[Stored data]

*** Block opens ***

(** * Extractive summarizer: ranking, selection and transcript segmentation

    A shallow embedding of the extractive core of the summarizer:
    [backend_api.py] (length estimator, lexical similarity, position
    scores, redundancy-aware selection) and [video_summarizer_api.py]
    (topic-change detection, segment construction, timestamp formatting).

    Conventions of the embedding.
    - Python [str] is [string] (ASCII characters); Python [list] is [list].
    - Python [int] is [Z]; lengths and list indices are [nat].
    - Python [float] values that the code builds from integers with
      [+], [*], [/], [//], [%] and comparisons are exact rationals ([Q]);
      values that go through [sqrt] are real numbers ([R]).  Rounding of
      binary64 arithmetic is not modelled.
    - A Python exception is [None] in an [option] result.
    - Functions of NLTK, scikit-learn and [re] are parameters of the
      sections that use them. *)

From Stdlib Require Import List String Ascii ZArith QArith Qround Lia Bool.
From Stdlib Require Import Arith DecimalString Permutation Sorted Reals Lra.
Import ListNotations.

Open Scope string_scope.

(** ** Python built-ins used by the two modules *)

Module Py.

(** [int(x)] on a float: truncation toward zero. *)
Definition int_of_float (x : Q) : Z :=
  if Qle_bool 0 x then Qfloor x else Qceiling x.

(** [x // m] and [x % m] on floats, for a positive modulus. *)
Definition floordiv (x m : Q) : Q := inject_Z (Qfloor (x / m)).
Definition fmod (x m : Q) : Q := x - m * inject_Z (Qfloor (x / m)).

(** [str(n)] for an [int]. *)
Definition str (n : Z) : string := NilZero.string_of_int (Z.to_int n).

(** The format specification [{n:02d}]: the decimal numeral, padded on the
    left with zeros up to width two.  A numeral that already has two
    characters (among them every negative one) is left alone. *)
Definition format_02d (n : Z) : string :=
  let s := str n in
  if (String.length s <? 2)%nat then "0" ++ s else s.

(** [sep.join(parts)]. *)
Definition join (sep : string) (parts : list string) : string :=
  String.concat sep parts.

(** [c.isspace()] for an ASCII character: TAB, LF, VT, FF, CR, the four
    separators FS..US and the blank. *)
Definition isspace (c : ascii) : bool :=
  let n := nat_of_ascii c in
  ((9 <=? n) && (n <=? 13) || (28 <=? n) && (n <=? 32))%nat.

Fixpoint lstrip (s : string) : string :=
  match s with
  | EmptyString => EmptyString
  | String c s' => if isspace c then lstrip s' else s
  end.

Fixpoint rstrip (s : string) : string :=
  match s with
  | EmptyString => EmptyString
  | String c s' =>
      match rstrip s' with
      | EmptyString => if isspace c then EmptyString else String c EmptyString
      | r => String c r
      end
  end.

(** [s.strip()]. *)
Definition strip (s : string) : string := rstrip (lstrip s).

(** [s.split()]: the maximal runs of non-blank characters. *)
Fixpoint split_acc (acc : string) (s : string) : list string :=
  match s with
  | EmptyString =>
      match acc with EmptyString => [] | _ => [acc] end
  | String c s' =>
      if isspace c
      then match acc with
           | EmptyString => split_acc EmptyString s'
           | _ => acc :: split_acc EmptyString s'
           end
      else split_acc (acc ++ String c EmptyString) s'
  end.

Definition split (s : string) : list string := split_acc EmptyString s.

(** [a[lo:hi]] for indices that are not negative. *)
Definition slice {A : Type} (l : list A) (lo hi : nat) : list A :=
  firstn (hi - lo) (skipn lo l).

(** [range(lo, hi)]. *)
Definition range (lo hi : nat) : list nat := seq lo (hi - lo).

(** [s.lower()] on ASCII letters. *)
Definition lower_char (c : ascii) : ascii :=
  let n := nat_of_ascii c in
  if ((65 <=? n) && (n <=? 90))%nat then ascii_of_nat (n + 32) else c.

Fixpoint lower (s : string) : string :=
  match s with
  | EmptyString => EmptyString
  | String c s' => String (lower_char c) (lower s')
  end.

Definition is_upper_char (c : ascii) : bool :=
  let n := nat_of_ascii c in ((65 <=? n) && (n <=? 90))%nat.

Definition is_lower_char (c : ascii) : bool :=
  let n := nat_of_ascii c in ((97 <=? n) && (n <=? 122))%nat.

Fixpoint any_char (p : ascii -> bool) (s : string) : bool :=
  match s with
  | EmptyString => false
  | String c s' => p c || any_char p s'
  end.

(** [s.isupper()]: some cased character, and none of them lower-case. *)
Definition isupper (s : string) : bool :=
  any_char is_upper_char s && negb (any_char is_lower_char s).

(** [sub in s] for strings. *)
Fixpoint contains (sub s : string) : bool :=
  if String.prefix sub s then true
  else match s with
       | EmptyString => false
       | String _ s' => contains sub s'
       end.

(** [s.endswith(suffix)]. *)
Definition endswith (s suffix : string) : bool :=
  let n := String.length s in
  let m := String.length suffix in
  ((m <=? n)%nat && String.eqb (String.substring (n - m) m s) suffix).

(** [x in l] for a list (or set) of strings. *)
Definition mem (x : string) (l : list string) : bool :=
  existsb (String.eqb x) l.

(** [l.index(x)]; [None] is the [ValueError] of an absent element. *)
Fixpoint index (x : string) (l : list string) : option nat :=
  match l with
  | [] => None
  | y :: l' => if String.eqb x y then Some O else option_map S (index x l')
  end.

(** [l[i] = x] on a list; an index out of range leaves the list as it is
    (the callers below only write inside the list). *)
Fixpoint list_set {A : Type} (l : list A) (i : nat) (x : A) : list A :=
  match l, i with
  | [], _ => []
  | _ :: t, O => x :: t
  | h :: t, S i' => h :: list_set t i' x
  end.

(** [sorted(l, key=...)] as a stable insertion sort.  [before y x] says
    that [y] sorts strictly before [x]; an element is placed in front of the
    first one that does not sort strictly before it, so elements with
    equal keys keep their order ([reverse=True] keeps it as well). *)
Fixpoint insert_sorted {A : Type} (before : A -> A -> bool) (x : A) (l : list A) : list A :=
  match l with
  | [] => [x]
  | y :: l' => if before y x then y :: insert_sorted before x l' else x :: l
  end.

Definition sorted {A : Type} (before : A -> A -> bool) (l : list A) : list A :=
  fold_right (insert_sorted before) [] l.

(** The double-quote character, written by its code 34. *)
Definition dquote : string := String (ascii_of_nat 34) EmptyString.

*** Block closes ***
*** Block opens ***

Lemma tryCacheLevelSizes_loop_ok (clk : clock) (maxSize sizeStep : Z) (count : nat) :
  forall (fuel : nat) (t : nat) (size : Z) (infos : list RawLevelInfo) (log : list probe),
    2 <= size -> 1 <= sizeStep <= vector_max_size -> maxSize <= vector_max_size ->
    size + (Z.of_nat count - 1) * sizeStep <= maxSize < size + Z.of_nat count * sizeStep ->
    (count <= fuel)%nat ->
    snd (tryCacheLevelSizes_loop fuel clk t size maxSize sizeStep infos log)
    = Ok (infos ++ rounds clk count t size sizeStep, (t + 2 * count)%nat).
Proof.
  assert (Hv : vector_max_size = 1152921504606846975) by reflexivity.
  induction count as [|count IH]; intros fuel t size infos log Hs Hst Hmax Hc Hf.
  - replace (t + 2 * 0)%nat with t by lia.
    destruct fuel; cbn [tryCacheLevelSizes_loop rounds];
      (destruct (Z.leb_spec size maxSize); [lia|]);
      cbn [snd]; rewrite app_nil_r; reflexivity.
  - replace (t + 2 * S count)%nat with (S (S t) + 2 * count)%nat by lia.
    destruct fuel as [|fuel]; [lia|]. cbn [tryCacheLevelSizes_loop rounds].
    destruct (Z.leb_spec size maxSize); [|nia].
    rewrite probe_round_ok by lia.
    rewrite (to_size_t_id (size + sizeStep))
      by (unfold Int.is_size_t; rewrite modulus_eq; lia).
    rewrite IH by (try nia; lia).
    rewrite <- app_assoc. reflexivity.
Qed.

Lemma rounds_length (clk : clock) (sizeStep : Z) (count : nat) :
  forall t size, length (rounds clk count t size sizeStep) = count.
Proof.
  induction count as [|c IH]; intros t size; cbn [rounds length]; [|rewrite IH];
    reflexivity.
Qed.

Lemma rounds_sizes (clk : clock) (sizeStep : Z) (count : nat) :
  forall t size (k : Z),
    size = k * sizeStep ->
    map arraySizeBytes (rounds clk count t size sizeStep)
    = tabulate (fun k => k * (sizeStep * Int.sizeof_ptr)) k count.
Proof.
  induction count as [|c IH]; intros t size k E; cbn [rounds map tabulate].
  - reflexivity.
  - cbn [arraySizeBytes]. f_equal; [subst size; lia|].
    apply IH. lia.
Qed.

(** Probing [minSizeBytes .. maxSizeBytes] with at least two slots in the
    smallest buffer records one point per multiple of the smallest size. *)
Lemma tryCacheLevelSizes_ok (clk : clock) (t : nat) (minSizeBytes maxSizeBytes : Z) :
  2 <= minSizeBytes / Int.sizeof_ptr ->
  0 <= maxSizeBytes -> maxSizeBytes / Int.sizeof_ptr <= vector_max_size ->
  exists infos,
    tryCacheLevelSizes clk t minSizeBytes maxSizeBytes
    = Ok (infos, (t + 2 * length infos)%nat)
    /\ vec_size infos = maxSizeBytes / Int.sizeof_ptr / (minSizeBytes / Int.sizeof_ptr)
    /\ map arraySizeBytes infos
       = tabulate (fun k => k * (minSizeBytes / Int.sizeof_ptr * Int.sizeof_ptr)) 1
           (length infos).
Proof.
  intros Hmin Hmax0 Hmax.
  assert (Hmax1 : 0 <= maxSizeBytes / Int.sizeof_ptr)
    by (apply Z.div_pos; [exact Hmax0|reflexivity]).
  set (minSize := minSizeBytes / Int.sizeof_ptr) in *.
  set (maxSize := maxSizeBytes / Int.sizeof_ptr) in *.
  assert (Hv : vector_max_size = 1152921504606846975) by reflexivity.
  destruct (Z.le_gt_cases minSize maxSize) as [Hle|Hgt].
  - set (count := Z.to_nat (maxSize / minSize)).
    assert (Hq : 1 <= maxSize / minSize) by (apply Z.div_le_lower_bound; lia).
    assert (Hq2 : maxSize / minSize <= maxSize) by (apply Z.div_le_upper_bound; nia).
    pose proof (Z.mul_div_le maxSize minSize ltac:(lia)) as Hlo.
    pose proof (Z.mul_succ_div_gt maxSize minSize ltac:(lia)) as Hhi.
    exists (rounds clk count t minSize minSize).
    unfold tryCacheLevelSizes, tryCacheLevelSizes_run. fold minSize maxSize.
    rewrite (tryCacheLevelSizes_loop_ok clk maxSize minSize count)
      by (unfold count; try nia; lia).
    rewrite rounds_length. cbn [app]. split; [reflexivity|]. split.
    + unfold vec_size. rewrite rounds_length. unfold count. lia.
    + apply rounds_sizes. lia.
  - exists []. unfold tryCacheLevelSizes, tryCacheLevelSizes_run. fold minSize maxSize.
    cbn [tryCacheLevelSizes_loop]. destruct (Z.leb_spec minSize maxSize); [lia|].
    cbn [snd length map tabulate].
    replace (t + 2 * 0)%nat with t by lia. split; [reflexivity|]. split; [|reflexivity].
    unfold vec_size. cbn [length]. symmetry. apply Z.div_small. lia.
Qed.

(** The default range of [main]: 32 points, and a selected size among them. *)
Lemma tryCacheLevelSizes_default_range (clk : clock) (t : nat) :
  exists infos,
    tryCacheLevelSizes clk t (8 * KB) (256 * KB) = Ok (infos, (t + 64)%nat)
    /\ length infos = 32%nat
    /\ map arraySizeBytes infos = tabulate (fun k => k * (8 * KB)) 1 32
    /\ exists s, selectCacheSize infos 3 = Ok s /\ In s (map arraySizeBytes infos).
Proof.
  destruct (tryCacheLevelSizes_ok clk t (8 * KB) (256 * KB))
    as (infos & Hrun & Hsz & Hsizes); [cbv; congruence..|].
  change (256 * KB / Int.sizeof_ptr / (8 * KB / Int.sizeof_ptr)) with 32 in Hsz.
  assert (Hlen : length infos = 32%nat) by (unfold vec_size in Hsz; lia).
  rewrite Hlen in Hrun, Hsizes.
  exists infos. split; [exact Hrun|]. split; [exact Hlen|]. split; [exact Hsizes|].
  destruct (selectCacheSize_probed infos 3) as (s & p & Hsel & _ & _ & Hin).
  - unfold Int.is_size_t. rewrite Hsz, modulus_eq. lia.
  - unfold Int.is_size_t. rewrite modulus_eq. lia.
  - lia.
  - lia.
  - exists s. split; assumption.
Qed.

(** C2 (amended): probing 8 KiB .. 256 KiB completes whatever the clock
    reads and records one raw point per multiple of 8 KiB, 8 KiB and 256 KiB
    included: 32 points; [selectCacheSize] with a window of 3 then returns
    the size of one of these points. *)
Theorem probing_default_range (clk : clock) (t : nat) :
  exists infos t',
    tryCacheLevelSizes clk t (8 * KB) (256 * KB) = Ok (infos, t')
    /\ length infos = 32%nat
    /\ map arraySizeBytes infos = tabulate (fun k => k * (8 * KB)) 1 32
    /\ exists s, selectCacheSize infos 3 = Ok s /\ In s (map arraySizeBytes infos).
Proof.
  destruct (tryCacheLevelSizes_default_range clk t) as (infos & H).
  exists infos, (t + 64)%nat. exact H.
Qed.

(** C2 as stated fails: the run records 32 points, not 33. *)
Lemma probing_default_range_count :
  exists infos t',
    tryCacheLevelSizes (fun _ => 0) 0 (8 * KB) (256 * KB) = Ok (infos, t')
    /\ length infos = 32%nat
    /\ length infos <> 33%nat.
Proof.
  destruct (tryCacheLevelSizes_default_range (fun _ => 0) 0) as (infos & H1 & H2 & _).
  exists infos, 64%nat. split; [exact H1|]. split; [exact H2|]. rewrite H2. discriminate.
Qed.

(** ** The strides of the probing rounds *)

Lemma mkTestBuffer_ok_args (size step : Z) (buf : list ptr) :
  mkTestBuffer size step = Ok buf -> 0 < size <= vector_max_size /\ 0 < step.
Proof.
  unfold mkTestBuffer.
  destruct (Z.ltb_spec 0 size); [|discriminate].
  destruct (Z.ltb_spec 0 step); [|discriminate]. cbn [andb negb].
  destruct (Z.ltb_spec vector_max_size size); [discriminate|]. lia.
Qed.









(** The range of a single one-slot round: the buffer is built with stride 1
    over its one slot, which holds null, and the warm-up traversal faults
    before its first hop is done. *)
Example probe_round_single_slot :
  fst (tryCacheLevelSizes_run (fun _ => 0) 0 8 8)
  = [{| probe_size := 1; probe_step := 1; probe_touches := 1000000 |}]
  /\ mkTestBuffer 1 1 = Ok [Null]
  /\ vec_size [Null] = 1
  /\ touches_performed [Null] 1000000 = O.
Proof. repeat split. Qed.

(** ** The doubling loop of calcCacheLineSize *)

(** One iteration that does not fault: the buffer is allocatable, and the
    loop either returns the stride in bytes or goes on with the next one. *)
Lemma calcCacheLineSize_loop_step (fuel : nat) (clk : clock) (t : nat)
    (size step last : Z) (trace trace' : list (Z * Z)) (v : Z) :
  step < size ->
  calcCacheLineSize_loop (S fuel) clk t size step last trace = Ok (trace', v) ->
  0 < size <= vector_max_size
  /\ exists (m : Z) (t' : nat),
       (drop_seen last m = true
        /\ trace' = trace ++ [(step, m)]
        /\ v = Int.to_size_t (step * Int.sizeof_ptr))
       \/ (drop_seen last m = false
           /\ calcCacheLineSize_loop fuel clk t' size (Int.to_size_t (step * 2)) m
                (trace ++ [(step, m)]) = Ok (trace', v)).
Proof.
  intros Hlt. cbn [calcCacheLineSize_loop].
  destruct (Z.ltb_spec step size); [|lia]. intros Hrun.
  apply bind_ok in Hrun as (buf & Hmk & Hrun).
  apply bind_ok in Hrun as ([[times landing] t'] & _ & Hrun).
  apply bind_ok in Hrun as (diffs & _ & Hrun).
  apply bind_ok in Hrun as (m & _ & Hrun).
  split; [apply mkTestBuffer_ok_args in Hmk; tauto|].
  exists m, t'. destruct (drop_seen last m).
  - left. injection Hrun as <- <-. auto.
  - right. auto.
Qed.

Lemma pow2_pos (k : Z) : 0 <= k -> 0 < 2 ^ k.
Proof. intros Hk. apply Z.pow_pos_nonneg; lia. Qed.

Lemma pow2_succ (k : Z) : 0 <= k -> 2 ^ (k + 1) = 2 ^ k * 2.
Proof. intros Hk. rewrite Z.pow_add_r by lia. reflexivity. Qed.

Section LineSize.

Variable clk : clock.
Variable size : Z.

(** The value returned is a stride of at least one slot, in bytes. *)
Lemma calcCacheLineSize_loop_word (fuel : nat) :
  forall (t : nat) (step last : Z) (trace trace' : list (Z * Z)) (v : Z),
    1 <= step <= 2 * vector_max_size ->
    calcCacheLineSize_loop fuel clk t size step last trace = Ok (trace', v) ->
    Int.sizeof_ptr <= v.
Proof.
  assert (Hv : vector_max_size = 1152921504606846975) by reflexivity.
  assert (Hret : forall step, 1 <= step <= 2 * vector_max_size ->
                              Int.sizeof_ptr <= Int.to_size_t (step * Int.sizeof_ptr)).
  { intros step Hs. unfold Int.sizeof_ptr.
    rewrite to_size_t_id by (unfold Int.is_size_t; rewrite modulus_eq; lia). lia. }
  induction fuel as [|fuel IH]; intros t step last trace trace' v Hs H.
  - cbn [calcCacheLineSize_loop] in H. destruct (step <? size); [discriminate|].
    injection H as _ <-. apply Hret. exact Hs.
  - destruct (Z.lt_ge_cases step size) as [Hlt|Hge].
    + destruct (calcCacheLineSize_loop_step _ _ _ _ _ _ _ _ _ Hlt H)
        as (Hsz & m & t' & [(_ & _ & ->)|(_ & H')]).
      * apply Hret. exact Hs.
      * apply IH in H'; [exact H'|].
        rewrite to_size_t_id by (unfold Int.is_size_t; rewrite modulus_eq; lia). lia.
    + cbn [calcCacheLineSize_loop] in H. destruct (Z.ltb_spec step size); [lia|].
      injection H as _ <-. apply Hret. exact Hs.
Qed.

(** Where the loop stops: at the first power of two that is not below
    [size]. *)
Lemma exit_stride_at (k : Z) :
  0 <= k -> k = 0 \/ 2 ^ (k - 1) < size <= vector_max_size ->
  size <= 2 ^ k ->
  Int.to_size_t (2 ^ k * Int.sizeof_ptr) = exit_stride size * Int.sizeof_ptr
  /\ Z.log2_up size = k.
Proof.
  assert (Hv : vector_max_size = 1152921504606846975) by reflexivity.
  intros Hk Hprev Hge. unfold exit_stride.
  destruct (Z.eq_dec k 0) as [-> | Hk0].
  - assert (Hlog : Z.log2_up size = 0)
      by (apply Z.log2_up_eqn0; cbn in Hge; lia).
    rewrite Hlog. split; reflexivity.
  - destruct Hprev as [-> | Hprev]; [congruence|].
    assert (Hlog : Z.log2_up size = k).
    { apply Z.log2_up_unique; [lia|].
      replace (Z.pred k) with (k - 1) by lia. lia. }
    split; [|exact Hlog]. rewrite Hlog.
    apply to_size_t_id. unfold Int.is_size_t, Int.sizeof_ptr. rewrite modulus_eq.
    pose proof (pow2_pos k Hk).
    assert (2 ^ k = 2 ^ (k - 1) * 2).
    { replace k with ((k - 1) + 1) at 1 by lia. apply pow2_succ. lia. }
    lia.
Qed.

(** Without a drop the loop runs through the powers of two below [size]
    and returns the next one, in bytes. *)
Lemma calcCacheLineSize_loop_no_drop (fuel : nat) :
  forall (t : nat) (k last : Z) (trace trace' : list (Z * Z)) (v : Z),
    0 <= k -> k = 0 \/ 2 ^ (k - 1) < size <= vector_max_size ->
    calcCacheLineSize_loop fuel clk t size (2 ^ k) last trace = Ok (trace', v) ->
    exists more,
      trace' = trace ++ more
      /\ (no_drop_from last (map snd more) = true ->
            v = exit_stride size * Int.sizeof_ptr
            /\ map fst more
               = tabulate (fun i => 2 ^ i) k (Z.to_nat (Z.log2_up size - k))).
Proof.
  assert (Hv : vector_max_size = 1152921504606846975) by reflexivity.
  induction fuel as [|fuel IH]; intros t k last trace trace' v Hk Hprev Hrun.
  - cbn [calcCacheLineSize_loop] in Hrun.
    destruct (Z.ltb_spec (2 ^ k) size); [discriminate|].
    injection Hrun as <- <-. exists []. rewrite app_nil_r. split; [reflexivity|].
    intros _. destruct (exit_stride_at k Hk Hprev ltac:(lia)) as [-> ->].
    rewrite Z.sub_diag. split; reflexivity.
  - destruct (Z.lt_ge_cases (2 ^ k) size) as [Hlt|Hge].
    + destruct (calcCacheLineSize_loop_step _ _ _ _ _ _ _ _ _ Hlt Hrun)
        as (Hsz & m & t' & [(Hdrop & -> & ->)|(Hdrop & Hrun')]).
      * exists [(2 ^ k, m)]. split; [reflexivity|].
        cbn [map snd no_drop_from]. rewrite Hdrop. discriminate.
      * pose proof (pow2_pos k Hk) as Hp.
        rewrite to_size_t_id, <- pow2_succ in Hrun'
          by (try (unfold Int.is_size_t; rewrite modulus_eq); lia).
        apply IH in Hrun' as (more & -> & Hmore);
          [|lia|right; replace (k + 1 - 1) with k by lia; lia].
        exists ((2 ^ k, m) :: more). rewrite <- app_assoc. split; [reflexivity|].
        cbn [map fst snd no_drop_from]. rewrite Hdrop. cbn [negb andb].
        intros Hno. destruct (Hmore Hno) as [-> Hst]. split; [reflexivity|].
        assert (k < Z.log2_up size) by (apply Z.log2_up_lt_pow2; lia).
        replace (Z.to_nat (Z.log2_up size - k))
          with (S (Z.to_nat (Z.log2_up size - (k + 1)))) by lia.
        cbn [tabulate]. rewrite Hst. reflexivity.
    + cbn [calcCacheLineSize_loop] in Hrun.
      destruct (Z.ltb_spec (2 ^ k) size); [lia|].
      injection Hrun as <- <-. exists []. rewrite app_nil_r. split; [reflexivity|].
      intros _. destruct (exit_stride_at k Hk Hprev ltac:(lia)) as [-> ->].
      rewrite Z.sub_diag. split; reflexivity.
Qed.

*** Block closes ***
*** Block opens ***

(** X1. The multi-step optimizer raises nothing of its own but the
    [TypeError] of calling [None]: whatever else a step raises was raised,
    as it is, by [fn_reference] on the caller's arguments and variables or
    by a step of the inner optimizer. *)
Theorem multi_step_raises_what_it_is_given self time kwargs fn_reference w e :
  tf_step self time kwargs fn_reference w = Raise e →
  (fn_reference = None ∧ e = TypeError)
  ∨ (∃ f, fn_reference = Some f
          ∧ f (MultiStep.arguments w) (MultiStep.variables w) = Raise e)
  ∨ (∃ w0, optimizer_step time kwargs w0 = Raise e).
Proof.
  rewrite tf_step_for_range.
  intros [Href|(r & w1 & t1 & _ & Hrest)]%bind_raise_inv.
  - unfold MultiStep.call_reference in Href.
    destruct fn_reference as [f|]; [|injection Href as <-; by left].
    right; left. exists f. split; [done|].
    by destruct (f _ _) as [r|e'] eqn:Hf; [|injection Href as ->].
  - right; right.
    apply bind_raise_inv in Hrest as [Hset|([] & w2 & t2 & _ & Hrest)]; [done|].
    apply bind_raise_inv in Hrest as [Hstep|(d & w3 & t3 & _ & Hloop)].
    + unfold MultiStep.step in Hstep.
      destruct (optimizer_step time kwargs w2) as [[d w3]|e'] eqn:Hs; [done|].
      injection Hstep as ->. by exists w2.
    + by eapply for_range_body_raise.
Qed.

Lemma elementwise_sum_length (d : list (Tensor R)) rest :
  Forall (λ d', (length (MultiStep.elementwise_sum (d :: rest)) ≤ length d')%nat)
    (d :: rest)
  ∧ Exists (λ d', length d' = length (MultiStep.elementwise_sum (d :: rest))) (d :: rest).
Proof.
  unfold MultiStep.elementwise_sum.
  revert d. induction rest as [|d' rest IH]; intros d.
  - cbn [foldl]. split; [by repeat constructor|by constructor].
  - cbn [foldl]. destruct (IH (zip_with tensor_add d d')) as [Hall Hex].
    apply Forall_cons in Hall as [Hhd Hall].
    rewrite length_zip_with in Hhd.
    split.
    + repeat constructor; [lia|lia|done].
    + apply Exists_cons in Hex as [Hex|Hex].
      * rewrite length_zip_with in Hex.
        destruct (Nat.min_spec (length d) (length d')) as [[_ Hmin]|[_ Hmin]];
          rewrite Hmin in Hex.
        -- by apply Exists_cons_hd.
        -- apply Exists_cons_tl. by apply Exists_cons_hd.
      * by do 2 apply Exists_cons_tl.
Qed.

*** Block closes ***

PROMPT:
Reproduce exactly the section above that begins at the line containing "tf_step self time" and ends at the line containing "Lemma elementwise_sum_length (d", leaving out all other lines.

WRITTEN RESPONSE:
  tf_step self time kwargs fn_reference w = Raise e →
  (fn_reference = None ∧ e = TypeError)
  ∨ (∃ f, fn_reference = Some f
          ∧ f (MultiStep.arguments w) (MultiStep.variables w) = Raise e)
  ∨ (∃ w0, optimizer_step time kwargs w0 = Raise e).
Proof.
  rewrite tf_step_for_range.
  intros [Href|(r & w1 & t1 & _ & Hrest)]%bind_raise_inv.
  - unfold MultiStep.call_reference in Href.
    destruct fn_reference as [f|]; [|injection Href as <-; by left].
    right; left. exists f. split; [done|].
    by destruct (f _ _) as [r|e'] eqn:Hf; [|injection Href as ->].
  - right; right.
    apply bind_raise_inv in Hrest as [Hset|([] & w2 & t2 & _ & Hrest)]; [done|].
    apply bind_raise_inv in Hrest as [Hstep|(d & w3 & t3 & _ & Hloop)].
    + unfold MultiStep.step in Hstep.
      destruct (optimizer_step time kwargs w2) as [[d w3]|e'] eqn:Hs; [done|].
      injection Hstep as ->. by exists w2.
    + by eapply for_range_body_raise.
Qed.

Lemma elementwise_sum_length (d : list (Tensor R)) rest :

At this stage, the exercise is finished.